Tanya Plibersek has suffered a ­significant drop in support in her electorate, while most of her constituents back potentially removing salmon farms from Tasmania’s Macquarie Harbour, contrary to new government legislation.

These are key findings of polling in the Environment Minister’s Sydney seat, obtained by the Australian, suggesting Ms Plibersek will pay a political price for this week backing in the Prime Minister’s pro-salmon industry laws.

So, some of the wealthiest people in the country, whose only contact with the natural environment is their multi-million-dollar harbour view (unspoiled by a single wind turbine, of course), are dictating to the people of a tiny fishing hamlet on Tasmania’s remote west coast?

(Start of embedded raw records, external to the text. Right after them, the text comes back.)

Lemma step_len_bittree_ok rep : sequence c = SEQ_LEN_BITTREE rep -> result_ok h (measure c h) input (step_len_bittree rep eopm c h input).
Proof using Hok Ha Hprops.
  intros Hseq. open_place Hok Hseq. destruct Hpl as (Hi & Hlim & Hsy & Ht & Hl & Hsum). unfold step_len_bittree. with_bit_tac.
  - apply Ht. lia.
  - cbn [symbol set_rc set_symbol set_tree probs limit_ len set_len].
    assert (exists n, limit_ c = 2 ^ n /\ 0 <= n <= 9 /\ Z.log2 (limit_ c) = n) as (n & Hn & Hn9 & Hlog).
    { destruct Hlim as [->| ->]; [exists 3|exists 8]; vm_compute; intuition congruence. }
    destruct (push_rank n bit (symbol c)) as (P1 & P2 & P3 & P4); [lia..|]. rewrite Z.pow_add_r, <- Hn in P2 by lia. 
    destruct (Z.ltb_spec (push_bit (symbol c) bit) (limit_ c)).
    + go_on; [split_and!; auto; lia|lia].
    + set (l := u32 _). assert (2 <= l <= MATCH_LEN_MAX) as Hll.
      { unfold l. rewrite u32_small by (unfold is_u32; lia). len_lia. }
      destruct rep.
      * go_on; [split; [auto|lia]|lia].
      * go_on; [|cbn; lia]. split_and!; try lia. intros i Hix. cbn. split; [|exact Hix].
        unfold get_dist_state, DIST_STATES, MATCH_LEN_MIN. destruct (Z.ltb_spec l (4 + 2)); lia.
Qed.

Lemma check_distance_ok m c' rest :
  core_ok (store_ c') (rc c') (state c') (pos_mask c') (literal_context_bits c') (literal_mask c') ->
  rep1 c' = rep1 c -> rep2 c' = rep2 c -> rep3 c' = rep3 c -> 2 <= len c' <= MATCH_LEN_MAX -> 0 <= rep0 c' ->
  rest `suffix_of` input -> 64 * avail h < m -> result_ok h m input (check_distance eopm c' h rest).
Proof using Hok Ha Hprops.
  intros Hcore E1 E2 E3 Hl Hr0 Hs Hm. unfold check_distance. destruct (window_valid h (rep0 c')) eqn:Ev; cbn [negb].
  - destruct Hok as [_ H1 H2 H3 _]. apply next_ok; [|now apply grows_refl|assumption|cbn; lia].
    constructor; cbn; rewrite ?E1, ?E2, ?E3; auto. unfold place_ok, inside. cbn. split_and!; auto; lia.
  - apply out_ok; [discriminate|assumption|assumption].
Qed.

(** The distance slots, one by one. *)
Lemma slot_model s : DIST_MODEL_START <= s < DIST_MODEL_END ->
  let l := Z.shiftr s 1 - 1 in
  1 <= l <= 5 /\ let base := u32 (Z.shiftl (2 + Z.land s 1) l) in 0 <= base /\ 
    forall i, 1 <= i < 2 ^ l -> 0 <= base - s - 1 + i < FULL_DISTANCES - DIST_MODEL_END.
Proof.
  clear. intros Hs. change DIST_MODEL_START with 4 in Hs. change DIST_MODEL_END with 14 in Hs.
  assert (s = 4 \/ s = 5 \/ s = 6 \/ s = 7 \/ s = 8 \/ s = 9 \/ s = 10 \/ s = 11 \/ s = 12 \/ s = 13) as Hc by lia.
  change (FULL_DISTANCES - DIST_MODEL_END) with 114.
  assert (forall l b k, 1 <= l <= 5 -> 0 <= b -> 0 <= b - s - 1 + 1 -> b - s - 1 + 2 ^ l <= 114 -> k = l -> u32 (Z.shiftl (2 + Z.land s 1) l) = b ->
    1 <= k <= 5 /\ let base := u32 (Z.shiftl (2 + Z.land s 1) k) in 0 <= base /\ 
    forall i, 1 <= i < 2 ^ k -> 0 <= base - s - 1 + i < 114) as Hgen.
  { intros l b k Hl Hb0 Hb1 Hb2 -> ->. split; [exact Hl|]. cbv zeta. split; [exact Hb0|]. intros i Hi. lia. }
  repeat (destruct Hc as [->|Hc]); try subst s; (eapply Hgen; [| | | |reflexivity|reflexivity]; vm_compute; intuition congruence).
Qed.

Lemma slot_direct s : DIST_MODEL_END <= s < 64 -> 2 <= Z.shiftr s 1 - 1 - Z.of_nat ALIGN_BITS <= 26.
Proof.
  clear. change DIST_MODEL_END with 14. change (Z.of_nat ALIGN_BITS) with 4. intros Hs. rewrite Z.shiftr_div_pow2 by lia.
  change (2 ^ 1) with 2. dlia.
Qed.

Lemma step_dist_slot_ok : sequence c = SEQ_DIST_SLOT -> result_ok h (measure c h) input (step_dist_slot eopm c h input).
Proof using Hok Ha Hprops.
  intros Hseq. open_place Hok Hseq. destruct Hpl as (Hl & Hsy & Ht). unfold step_dist_slot. with_bit_tac; [apply Ht; lia|].
  cbn [symbol set_rc set_symbol set_tree probs]. destruct (push_rank 6 bit (symbol c)) as (P1 & P2 & P3 & P4); [cbn; lia..|].
  change (2 ^ (6 + 1)) with 128 in P2. set (s := push_bit (symbol c) bit) in *. change DIST_SLOTS with 64.
  destruct (Z.ltb_spec s 64); [go_on; [split_and!; auto; lia|lia]|].
  destruct (Z.ltb_spec (s - 64) DIST_MODEL_START); [|cbn [symbol set_limit_ set_rep0 set_reps limit_ rep0 set_symbol set_tree]; destruct (Z.ltb_spec (s - 64) DIST_MODEL_END)].
  - apply check_distance_ok; cbn; auto; try lia. core_tac.
  - destruct (slot_model (s - 64) ltac:(lia)) as (Hlim & Hb0 & Hv). go_on; [|lia]. split_and!; try lia. exact Hv.
  - pose proof (slot_direct (s - 64) ltac:(lia)). go_on; [|lia]. split_and!; lia.
Qed.

Lemma step_dist_model_ok : sequence c = SEQ_DIST_MODEL -> result_ok h (measure c h) input (step_dist_model eopm c h input).
Proof using Hok Ha Hprops.
  intros Hseq. open_place Hok Hseq. destruct Hpl as (Hl & Ho & Hlim & Hsy & Hr0 & Ht). unfold step_dist_model.
  assert (2 ^ (offset c + 1) <= 2 ^ limit_ c) as Hp by (apply Z.pow_le_mono_r; lia).
  assert (1 <= 2 ^ offset c) as Hp1 by (pose proof (Z.pow_pos_nonneg 2 (offset c)); lia).
  assert (2 ^ limit_ c <= 32) as Hp2 by (change 32 with (2 ^ 5); apply Z.pow_le_mono_r; lia). with_bit_tac; [apply Ht; lia|].
  set (c1 := set_symbol (set_rc c P r) (push_bit (symbol (set_rc c P r)) bit)).
  set (c2 := if bit then set_rep0 c1 (u32 (rep0 c1 + Z.shiftl 1 (offset c1))) else c1).
  assert (0 <= rep0 c2) as Hr2 by (unfold c2, c1; destruct bit; cbn; [apply u32_range|assumption]).
  assert (store_ c2 = P /\ rc c2 = r /\ state c2 = state c /\ pos_mask c2 = pos_mask c /\ literal_context_bits c2 = literal_context_bits c /\
    literal_mask c2 = literal_mask c /\ rep1 c2 = rep1 c /\ rep2 c2 = rep2 c /\ rep3 c2 = rep3 c /\ len c2 = len c /\ limit_ c2 = limit_ c /\
    offset c2 = offset c /\ probs c2 = probs c /\ symbol c2 = push_bit (symbol c) bit) as
    (E1 & E2 & E3 & E4 & E5 & E6 & E7 & E8 & E9 & E10 & E11 & E12 & E13 & E14) by (unfold c2, c1; destruct bit; cbn; split_and!; reflexivity).
  clearbody c2. cbn [offset set_offset limit_]. rewrite E11, E12.
  assert (core_ok (store_ c2) (rc c2) (state c2) (pos_mask c2) (literal_context_bits c2) (literal_mask c2)) as Hc2
    by (rewrite E1, E2, E3, E4, E5, E6; core_tac).
  destruct (Z.ltb_spec (offset c + 1) (limit_ c)).
  - apply next_ok; [|now apply grows_refl|assumption|cbn; lia]. constructor; cbn; rewrite ?E7, ?E8, ?E9; auto.
    unfold place_ok. cbn. rewrite ?E10, ?E11, ?E12, ?E13, ?E14.
    destruct (push_bit_range (symbol c) bit ltac:(lia)) as [Hpb _]. rewrite !Z.pow_add_r in * by lia. change (2 ^ 1) with 2 in *. split_and!; auto; lia.
  - apply check_distance_ok; cbn; auto; lia.
Qed.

One of the few profitable industries that hasn’t already been shut down by the greenies has to go under to save a millionaire politician’s job?

All for the sake of a glorified stingray that no one has even heard of until it became useful for anti-business green activists?

And who cares what the fuck a dirty old man from Hollywood has to say?

A prominent conservation lawyer meanwhile claimed the legislation was wide open to legal challenge, as Hollywood actor Leonardo DiCaprio added his voice to calls for it to be voted down […]

The environmentalist said there was “an opportunity to shut down destructive industrial non-native salmon farms, protecting the Maugean skate” in a “shallow estuary off the Tasmanian coast (that) is one of the most important places in the world”.

As if he’d even know it if his private jet flew over it.

When this ultra-wealthy Lothario gives up his private jets, yachts, fleets of cars and string of mansions around the world, then maybe I’ll give a shit what he says about ‘the environment’.

Greens senator Sarah Hanson-Young held up a “rotten, stinking” dead salmon in the ­Senate.

Great, now we’ll never get the smell out of the fish.

But are wealthy Sydneysiders really sitting up late at night sweating over the fate of a fish?

Ucomms polling of 860 voters in Ms Plibersek’s electorate shows 61 per cent back removing salmon farms in Macquarie Harbour if necessary to save an endangered skate from extinction.

A whole 860 people? Out of 125,000 electors in Sydney?

Plibbers certainly isn’t buying it.

“If The Australia Institute wants to spend donor funds on push polling for the Greens party, it’s no wonder people don’t take them seriously anymore” […]

“I’ve been out in my community talking about lower taxes for every taxpayer, higher wages, investing in women’s health, strong action on climate and the environment, cutting uni debt, record funding for schools and Medicare – and the feedback is that it’s exactly what they want their government to be focused on,” she said.

Tasmanians in particular are sick of this bullshit. Any time a profitable industry gets up and running in this state, a few tilty-head greens recruit an army Mainland activists to shut it down.

Oddly enough, they clutch their pearls over a fish they’ve never heard of until last week, but are utterly silent as wind farms slaughter dozens of endangered Tasmanian wedge-tailed eagles. Funny about that.